I just finished up my Sherwood Build, it functions really well other than I’m finding it has a rather shrill or bitey tone (treble heavy) even with the bass dimed and treble rolled all the way down. 

Is that just the nature of this “transparent overdrive” or is there a modification I can make to give a little more bottom-end?


----------



## Devoureddeth (Jun 9, 2019)

It cuts a bit of bass most good overdrives do but mine isn't shrill  or bitty and I use it on bass. I would describe it as smooth and warm.
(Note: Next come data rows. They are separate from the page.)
(* ===== verification/Standalone.v ===== *)
(** * Standalone executables

    [attach] and [extract] of src/src/standalone.rs: an application is a copy
    of the runtime executable followed by the bundle, the manifest, their two
    lengths and a magic number.  A slice expression out of range is a Rust
    panic, the outer [None] of both functions; [extract_no_panic] and
    [attach_no_panic] show that neither can happen. *)
From S2P Require Import Prelude Ast Bytecode Codegen Verifier Bundle BundleOk.

Definition APP_MAGIC : list byte := string_bytes "NIVAPP3" ++ [x00].
Definition TRAILER : N := 24.
Definition MAX_MANIFEST : N := 1024 * 1024.

Record EmbeddedApplication := mkEmbedded {
  executable_length : N;
  app_bundle : list byte;
  app_manifest : string }.

(** [extract] *)
Definition extract (executable : list byte) : option (option EmbeddedApplication) :=
  if len executable <? TRAILER then Some None else
  magic ← slice_get executable (len executable - len APP_MAGIC) (len executable);
  if negb (bool_decide (magic = APP_MAGIC)) then Some None else
  let lengths := len executable - TRAILER in
  bundle_field ← slice_get executable lengths (lengths + 8);
  manifest_field ← slice_get executable (lengths + 8) (lengths + 16);
  let bundle_length := from_le_bytes bundle_field in
  let manifest_length := from_le_bytes manifest_field in
  if MAX_MANIFEST <? manifest_length then Some None else
  match checked_add bundle_length manifest_length with
  | None => Some None
  | Some payload_length =>
  match checked_sub lengths payload_length with
  | None => Some None
  | Some executable_length =>
  match checked_add executable_length bundle_length with
  | None => Some None
  | Some bundle_end =>
  match checked_add bundle_end manifest_length with
  | None => Some None
  | Some manifest_end =>
      bundle ← slice_get executable executable_length bundle_end;
      if negb (is_ok (decode bundle)) then Some None else
      manifest ← slice_get executable bundle_end manifest_end;
      match from_utf8 manifest with
      | None => Some None
      | Some manifest => Some (Some (mkEmbedded executable_length bundle manifest))
      end
  end end end end.

(** [attach] *)
Definition attach (executable bundle : list byte) (manifest : string)
    : option (result NivError (list byte)) :=
  embedded ← extract executable;
  let base := match embedded with
              | Some application => executable_length application
              | None => len executable
              end in
  if MAX_MANIFEST <? str_len manifest
  then Some (Err (NivError_new "standalone manifest exceeds 1 MiB" 1 1)) else
  match decode bundle with
  | Err e => Some (Err e)
  | Ok _ =>
      prefix ← slice_get executable 0 base;
      Some (Ok (prefix ++ bundle ++ string_bytes manifest
                  ++ to_le_bytes 8 (len bundle) ++ to_le_bytes 8 (str_len manifest)
                  ++ APP_MAGIC))
  end.

(** ** Proofs *)

Lemma slice_get_in_range {A} (l : list A) from to :
  from ≤ to → to ≤ len l → is_Some (slice_get l from to).
Proof. intros. unfold slice_get. rewrite !(proj2 (N.leb_le _ _)) by done. by eexists. Qed.

Lemma checked_add_Some a b c : checked_add a b = Some c → c = a + b.
Proof. unfold checked_add. case_match; naive_solver. Qed.

Lemma checked_sub_Some a b c : checked_sub a b = Some c → c = a - b ∧ b ≤ a.
Proof. unfold checked_sub. destruct (N.leb_spec b a); naive_solver. Qed.

Lemma checked_add_ok a b : a + b ≤ usize_max → checked_add a b = Some (a + b).
Proof. intros. unfold checked_add. by rewrite (proj2 (N.leb_le _ _)). Qed.

Lemma extract_no_panic executable : is_Some (extract executable).
Proof.
  unfold extract. destruct (N.ltb_spec (len executable) TRAILER); [by eexists|].
  change (len APP_MAGIC) with 8. unfold TRAILER in *.
  destruct (slice_get_in_range executable (len executable - 8) (len executable))
    as [magic ->]; [lia..|]. cbn [mbind option_bind]. case_match; [by eexists|].
  destruct (slice_get_in_range executable (len executable - 24) (len executable - 24 + 8))
    as [bf ->]; [lia..|]. cbn [mbind option_bind].
  destruct (slice_get_in_range executable (len executable - 24 + 8) (len executable - 24 + 16))
    as [mf ->]; [lia..|]. cbn [mbind option_bind]. case_match; [by eexists|].
  destruct (checked_add (from_le_bytes bf) _) as [p|] eqn:Ep; [|by eexists].
  destruct (checked_sub _ p) as [el|] eqn:Ee; [|by eexists].
  destruct (checked_add el _) as [be|] eqn:Eb; [|by eexists].
  destruct (checked_add be _) as [me|] eqn:Em; [|by eexists].
  apply checked_add_Some in Ep, Eb, Em. apply checked_sub_Some in Ee.
  destruct (slice_get_in_range executable el be) as [b ->]; [lia..|]. cbn [mbind option_bind].
  case_match; [by eexists|].
  destruct (slice_get_in_range executable be me) as [m ->]; [lia..|]. cbn [mbind option_bind].
  case_match; by eexists.
Qed.

(** The layout of an application file. *)
Definition layout (prefix bundle : list byte) (manifest : string) : list byte :=
  prefix ++ bundle ++ string_bytes manifest
    ++ to_le_bytes 8 (len bundle) ++ to_le_bytes 8 (str_len manifest) ++ APP_MAGIC.

Lemma slice_get_parts {A} (l pre mid post : list A) from to :
  l = pre ++ mid ++ post → from = len pre → to = len pre + len mid →
  slice_get l from to = Some mid.
Proof. intros -> -> ->. apply slice_get_app. Qed.

Lemma len_le_bytes n v : len (to_le_bytes n v) = N.of_nat n.
Proof. unfold len. by rewrite length_to_le_bytes. Qed.

Lemma len_layout prefix bundle manifest :
  len (layout prefix bundle manifest) = len prefix + len bundle + str_len manifest + 24.
Proof.
  unfold layout. autorewrite with len. rewrite !len_le_bytes.
  change (len APP_MAGIC) with 8. unfold str_len. lia.
Qed.

(** A slice of [layout] by the parts before and in it. *)
Ltac slice_layout pre mid post :=
  apply (slice_get_parts _ pre mid post);
  repeat match goal with x := _ |- _ => subst x end;
  [unfold layout; by rewrite <- ?app_assoc
  |rewrite ?len_layout; autorewrite with len; rewrite ?len_le_bytes;
   change (len APP_MAGIC) with 8; unfold str_len; lia..].

Lemma extract_layout prefix bundle manifest :
  is_ok (decode bundle) = true → utf8_valid (string_bytes manifest) = true →
  str_len manifest ≤ MAX_MANIFEST → len (layout prefix bundle manifest) ≤ usize_max →
  extract (layout prefix bundle manifest) = Some (Some (mkEmbedded (len prefix) bundle manifest)).
Proof.
  intros Hd Hu Hm Hsize. rewrite len_layout in Hsize. unfold usize_max, u64_max in Hsize.
  pose (bl := to_le_bytes 8 (len bundle)). pose (ml := to_le_bytes 8 (str_len manifest)).
  unfold extract. rewrite (proj2 (N.ltb_ge _ _)) by (rewrite len_layout; unfold TRAILER; lia).
  unfold TRAILER. change (len APP_MAGIC) with 8. set (file := layout prefix bundle manifest).
  assert (slice_get file (len file - 8) (len file) = Some APP_MAGIC) as ->
    by slice_layout (prefix ++ bundle ++ string_bytes manifest ++ bl ++ ml) APP_MAGIC
         (@nil byte).
  cbn [mbind option_bind]. rewrite bool_decide_true by done. cbn [negb].
  assert (slice_get file (len file - 24) (len file - 24 + 8) = Some bl) as ->
    by slice_layout (prefix ++ bundle ++ string_bytes manifest) bl (ml ++ APP_MAGIC).
  cbn [mbind option_bind].
  assert (slice_get file (len file - 24 + 8) (len file - 24 + 16) = Some ml) as ->
    by slice_layout (prefix ++ bundle ++ string_bytes manifest ++ bl) ml APP_MAGIC.
  cbn [mbind option_bind]. cbv zeta. unfold bl, ml.
  rewrite !from_to_le_bytes by (change (256 ^ N.of_nat 8) with (2 ^ 64); lia).
  rewrite (proj2 (N.ltb_ge _ _)) by done.
  rewrite checked_add_ok by (unfold usize_max, u64_max; lia).
  replace (checked_sub _ _) with (Some (len prefix))
    by (unfold file, checked_sub; rewrite len_layout, (proj2 (N.leb_le _ _)) by lia;
        f_equal; lia).
  rewrite !checked_add_ok by (unfold usize_max, u64_max; lia).
  assert (slice_get file (len prefix) (len prefix + len bundle) = Some bundle) as ->
    by slice_layout prefix bundle (string_bytes manifest ++ bl ++ ml ++ APP_MAGIC).
  cbn [mbind option_bind]. rewrite Hd. cbn [negb].
  assert (slice_get file (len prefix + len bundle) (len prefix + len bundle + str_len manifest)
          = Some (string_bytes manifest)) as ->
    by slice_layout (prefix ++ bundle) (string_bytes manifest) (bl ++ ml ++ APP_MAGIC).
  cbn [mbind option_bind]. by rewrite from_utf8_bytes.
Qed.

Lemma slice_get_prefix {A} (l : list A) n :
  n ≤ len l → slice_get l 0 n = Some (take (N.to_nat n) l).
Proof.
  intros H. unfold slice_get. rewrite !(proj2 (N.leb_le _ _)) by lia.
  by rewrite N.sub_0_r, drop_0.
Qed.

(** What [extract] reports about a file it recognises. *)
Lemma extract_Some executable app :
  extract executable = Some (Some app) → executable_length app ≤ len executable.
Proof.
  unfold extract. repeat (case_match || (bind_cases; try done)).
  all: intros; simplify_eq; cbn.
  all: repeat match goal with
    | H : checked_add _ _ = Some _ |- _ => apply checked_add_Some in H
    | H : checked_sub _ _ = Some _ |- _ => apply checked_sub_Some in H
    end; lia.
Qed.

(** The base [attach] copies: everything before an embedded application. *)
Definition base_of (executable : list byte) : N :=
  match extract executable with
  | Some (Some app) => executable_length app
  | _ => len executable
  end.

Lemma base_of_le executable : base_of executable ≤ len executable.
Proof.
  unfold base_of. destruct (extract executable) as [[app|]|] eqn:E; [|done..].
  by apply extract_Some.
Qed.

Lemma attach_eq executable bundle manifest :
  attach executable bundle manifest =
  Some (if MAX_MANIFEST <? str_len manifest
        then Err (NivError_new "standalone manifest exceeds 1 MiB" 1 1)
        else match decode bundle with
             | Err e => Err e
             | Ok _ =>
                 Ok (layout (take (N.to_nat (base_of executable)) executable) bundle manifest)
             end).
Proof.
  unfold attach. pose proof (base_of_le executable) as Hb. unfold base_of in *.
  destruct (extract_no_panic executable) as [e He]. rewrite He in *.
  cbn [mbind option_bind]. destruct (MAX_MANIFEST <? _); [done|].
  destruct (decode bundle); [|done].
  destruct e as [app|]; rewrite slice_get_prefix; done.
Qed.

Lemma attach_no_panic executable bundle manifest : is_Some (attach executable bundle manifest).
Proof. rewrite attach_eq. by eexists. Qed.

Lemma attach_extract_base executable bundle manifest out :
  attach executable bundle manifest = Some (Ok out) →
  utf8_valid (string_bytes manifest) = true → len out ≤ usize_max →
  extract out = Some (Some (mkEmbedded (base_of executable) bundle manifest)) ∧
  take (N.to_nat (base_of executable)) out =
    take (N.to_nat (base_of executable)) executable.
Proof.
  rewrite attach_eq. destruct (N.ltb_spec MAX_MANIFEST (str_len manifest)); [done|].
  destruct (decode bundle) as [c|] eqn:Hd; [|done]. intros [= <-] Hu Hs.
  pose proof (base_of_le executable) as Hb.
  assert (len (take (N.to_nat (base_of executable)) executable) = base_of executable) as Hl.
  { unfold len in *. rewrite length_take. lia. }
  split.
  - rewrite extract_layout; try done; [by rewrite Hl|by rewrite Hd].
  - unfold layout. rewrite take_app_le; [by rewrite take_take, Nat.min_id|].
    rewrite length_take. unfold len in Hb. lia.
Qed.

(** ** Claims *)

Definition sample_file : list byte :=
  match attach [x7f; x45] sample_bytes "name" with Some (Ok out) => out | _ => [] end.

(** An attached application is found again: extracting from the file
    [attach] writes gives back the bundle and the manifest byte for byte, and
    the runtime in front of them is unchanged. *)
Theorem attach_extract executable bundle manifest out :
  attach executable bundle manifest = Some (Ok out) →
  utf8_valid (string_bytes manifest) = true → len out ≤ usize_max →
  extract out = Some (Some (mkEmbedded (base_of executable) bundle manifest)) ∧
  take (N.to_nat (base_of executable)) out =
    take (N.to_nat (base_of executable)) executable.
Proof. apply attach_extract_base. Qed.

Lemma attach_extract_witness :
  extract sample_file = Some (Some (mkEmbedded 2 sample_bytes "name")) ∧
  take 2 sample_file = [x7f; x45].
Proof.
  apply (attach_extract [x7f; x45] sample_bytes "name" sample_file);
    [vm_compute; reflexivity|reflexivity|vm_compute; discriminate].
Defined.

(** Neither operation can panic: for any file, bundle and manifest, every
    slice [attach] and [extract] take is in range and no length overflows. *)
Theorem standalone_no_panic executable bundle manifest :
  is_Some (extract executable) ∧ is_Some (attach executable bundle manifest).
Proof. split; [apply extract_no_panic|apply attach_no_panic]. Qed.

(** Building over a built application replaces it: attaching a second
    application to the result gives the file that attaching it to the original
    executable gives, so applications do not accumulate. *)
Theorem reattach_replaces executable bundle manifest out bundle' manifest' :
  attach executable bundle manifest = Some (Ok out) →
  utf8_valid (string_bytes manifest) = true → len out ≤ usize_max →
  attach out bundle' manifest' = attach executable bundle' manifest'.
Proof.
  intros Ha Hu Hs. destruct (attach_extract_base _ _ _ _ Ha Hu Hs) as [He Ht].
  rewrite !attach_eq. replace (base_of out) with (base_of executable); [by rewrite Ht|].
  symmetry. unfold base_of at 1. by rewrite He.
Qed.

Lemma reattach_replaces_witness :
  attach sample_file sample_bytes "other" = attach [x7f; x45] sample_bytes "other".
Proof.
  apply (reattach_replaces _ sample_bytes "name");
    [vm_compute; reflexivity|reflexivity|vm_compute; discriminate].
Defined.
(** [execute] *)
Fixpoint execute_stmt (s : Stmt) {struct s} : M W VmFlow :=
  _ ← charge (statement_span s);
  match s with
  | Stmt_Prepare name _ initializer _ =>
      after (evaluate initializer) (λ v, declare_new name false v (expr_span initializer))
  | Stmt_Let name mutable _ initializer _ =>
      after (evaluate initializer) (λ v, declare_new name mutable v (expr_span initializer))
  | Stmt_LetPattern pattern initializer span =>
      after (evaluate initializer) (λ v,
        st ← get;
        bindings ← lift (ok_or (error_at "this value did not match the binding pattern" span)
                           (pattern_bindings st pattern v));
        _ ← declare_all bindings span;
        continue_with v)
  | Stmt_Expression e => after (evaluate e) continue_with
  | Stmt_Print e _ =>
      after (evaluate e) (λ v,
        _ ← update (λ st, set_printed (printed st ++ [text_of st v]) st);
        continue_with V_Null)
  | Stmt_Block ss _ =>
      st ← get;
      env ← child_scope (environment st) [];
      execute_block execute_stmt ss env
  | Stmt_If condition then_branch else_branch span =>
      after (evaluate condition) (λ condition,
        b ← lift (expect_bool condition span);
        if b : bool then execute_stmt then_branch
        else match else_branch with
             | Some branch => execute_stmt branch
             | None => continue_with V_Null
             end)
  | Stmt_IfCarries subject patterns then_branch else_branch _ =>
      after (evaluate subject) (λ subject,
        st ← get;
        match (match subject with V_Null => None | _ => first_match st patterns subject end) with
        | Some bindings =>
            env ← child_scope (environment st) (immutable bindings);
            execute_block execute_stmt [then_branch] env
        | None =>
            match else_branch with
            | Some branch => execute_stmt branch
            | None => continue_with V_Null
            end
        end)
  | Stmt_While condition body span =>
      while_loop fuel (evaluate condition) (execute_stmt body) span V_Null
  | Stmt_Stop _ => mret Flow_Stop
  | Stmt_Skip _ => mret Flow_Skip
  | Stmt_Promise clauses _ =>
      _ ← update (λ st, set_promises (active_promises st ++ clauses) st);
      continue_with V_Null
  | Stmt_Trusted _ _ | Stmt_Doc _ _ | Stmt_Export _ _ => continue_with V_Null
  | Stmt_Generator _ _ _ span | Stmt_Expand _ _ _ span =>
      throw (error_at "generator expansion runs before execution" span)
  | Stmt_Sample title body shows span => run_sample title (block execute_stmt body) shows span
  | Stmt_For name pattern iterable body span =>
      after (evaluate iterable) (λ iterable,
        values ← iteration_values exec fuel iterable span;
        for_loop name pattern (block execute_stmt [body]) span values V_Null)
  | Stmt_Using name resource body span =>
      after (evaluate resource) (λ resource,
        using_resource name resource (block execute_stmt [body]) span)
  | Stmt_Function name _ params _ _ _ body _ =>
      ref ← fresh;
      _ ← update (λ st, set_functions
            (<[ref := mkFunction name (map param_name params) (Body_Tree body)
                        (environment st)]> (functions st)) st);
      _ ← declare_function name (V_Function ref);
      continue_with (V_Function ref)
  | Stmt_Return value _ =>
      match value with
      | Some e =>
          v ← evaluate e;
          mret (Flow_Return (match v with V_EarlyReturn v => v | v => v end))
      | None => mret (Flow_Return V_Null)
      end
  | Stmt_Record name _ fields derives _ =>
      st ← get;
      declare_value name (λ ref, V_RecordType (mkRecordType ref (qualified st name)
        (map (λ f, (field_name f, schema_name (field_ty f))) fields) derives))
  | Stmt_Enum name _ variants _ =>
      st ← get;
      declare_value name (λ ref, V_EnumType (mkEnumType ref (qualified st name)
        (map variant_name variants)
        (map variant_name
           (List.filter (λ v, bool_decide (is_Some (variant_payload v))) variants))))
  | Stmt_Protocol name members _ =>
      st ← get;
      declare_value name (λ ref, V_ProtocolType ref (qualified st name)
        (map member_name members))
  | Stmt_Adoption protocol ty members _ => adopt_members protocol ty members
  | Stmt_Import _ _ span => throw (error_at "use requires file-context compilation" span)
  | Stmt_Module name body exports span =>
      run_module name (block execute_stmt body) exports span
  end.
End tree.
(* ===== verification/Engine.v ===== *)
(** * The engines

    The knot of the two engines.  A function body runs on the engine that made
    it, with the fuel that is left ([execute]); [run_bytecode] and [run_tree]
    are the entry points of src/src/runtime.rs, the former with the native tier
    off and without collections. *)
From S2P Require Import Prelude Ast Bytecode Verifier Values Gate Vm Tree.
Open Scope list_scope.

Section engines.
Context {W : Type} `{Foreign} `{Host W}.

(** The parameters of the tree interpreter, and those of the source. *)
Record Rules := mkRules {
  rule_get : N → Value → string → Span → result NivError Value;
  rule_redeclare : bool }.
Definition source_rules : Rules := mkRules tree_get true.

(** Nested execution with the fuel that is left: [execute_chunk] and
    [execute_block]. *)
Fixpoint execute_with (rules : Rules) (fuel : nat) (body : FunctionBody) : M W VmFlow :=
  match fuel with
  | O => out_of_fuel
  | S fuel =>
      match body with
      | Body_Bytecode chunk => execute_chunk_vm (execute_with rules fuel) fuel chunk
      | Body_Tree ss =>
          block (execute_stmt (execute_with rules fuel) fuel (rule_get rules) (rule_redeclare rules))
            ss
      end
  end.
#[local] Notation execute := (execute_with source_rules).

(** [run_bytecode] without [try_root_native] and collections;
    [NativeRoot.run_bytecode_native] and [Collector.run_bytecode_collecting] add
    them. *)
Definition run_bytecode (fuel : nat) (chunk : Chunk) : M W Value :=
  _ ← lift (verify chunk);
  flow ← execute fuel chunk;
  match flow with
  | Flow_Continue value => mret value
  | Flow_Return _ => throw (NivError_new "give may only appear inside a function" 1 1)
  | Flow_Stop | Flow_Skip => throw (loop_exit_escape_error (mkSpan 1 1))
  end.

(** [run]: the tree interpreter's entry point. *)
Fixpoint run_tree_with (rules : Rules) (fuel : nat) (program : list Stmt) (value : Value)
    : M W Value :=
  match program with
  | [] => mret value
  | s :: program =>
      flow ← execute_stmt (execute_with rules fuel) fuel (rule_get rules) (rule_redeclare rules) s;
      match flow with
      | Flow_Continue value => run_tree_with rules fuel program value
      | Flow_Return _ => throw (error_at "give may only appear inside a function" (statement_span s))
      | Flow_Stop | Flow_Skip => throw (loop_exit_escape_error (statement_span s))
      end
  end.
End engines.

Notation execute := (execute_with source_rules).
Notation run_tree := (run_tree_with source_rules).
I would check out everything again I can get you voltages if you need.


----------



## chongmagic (Jun 10, 2019)

It shouldn't sound shrill at all, I would double check your IC to make sure it is fully socketed and oriented correctly.


----------



## ThinAir (Jun 10, 2019)

Devoureddeth said:


> It cuts a bit of bass most good overdrives do but mine isn't shrill  or bitty and I use it on bass. I would describe it as smooth and warm. I would check out everything again I can get you voltages if you need.



If you have the voltages handy I’d love to see where mine might be out of spec. 

Thanks!!


----------



## chongmagic (Jun 10, 2019)

I will measure mine tonight. 

I just had a build with a bad IC and it caused some strange stuff to happen


----------



## Devoureddeth (Jun 10, 2019)

IC
1. 4.48
2. 4.49
3. 4.48
4. 0 
5. 3.99
6. 4.49
7. 4.51
8. 8.92

Q1
1. 3.942
2. 4.47
3. 8.92

Q2
1. 3.94
2. 4.47
3. 8.92

Let me know if you need anything else


----------



## chongmagic (Jun 11, 2019)

Mine are around the same for reference.


----------



## ThinAir (Jun 12, 2019)

Awesome - thanks so much for passing along!!

Will take it apart tonight and start poking and prodding. 





Devoureddeth said:


> IC
> 1. 4.48
> 2. 4.49
> 3. 4.48
> ...


----------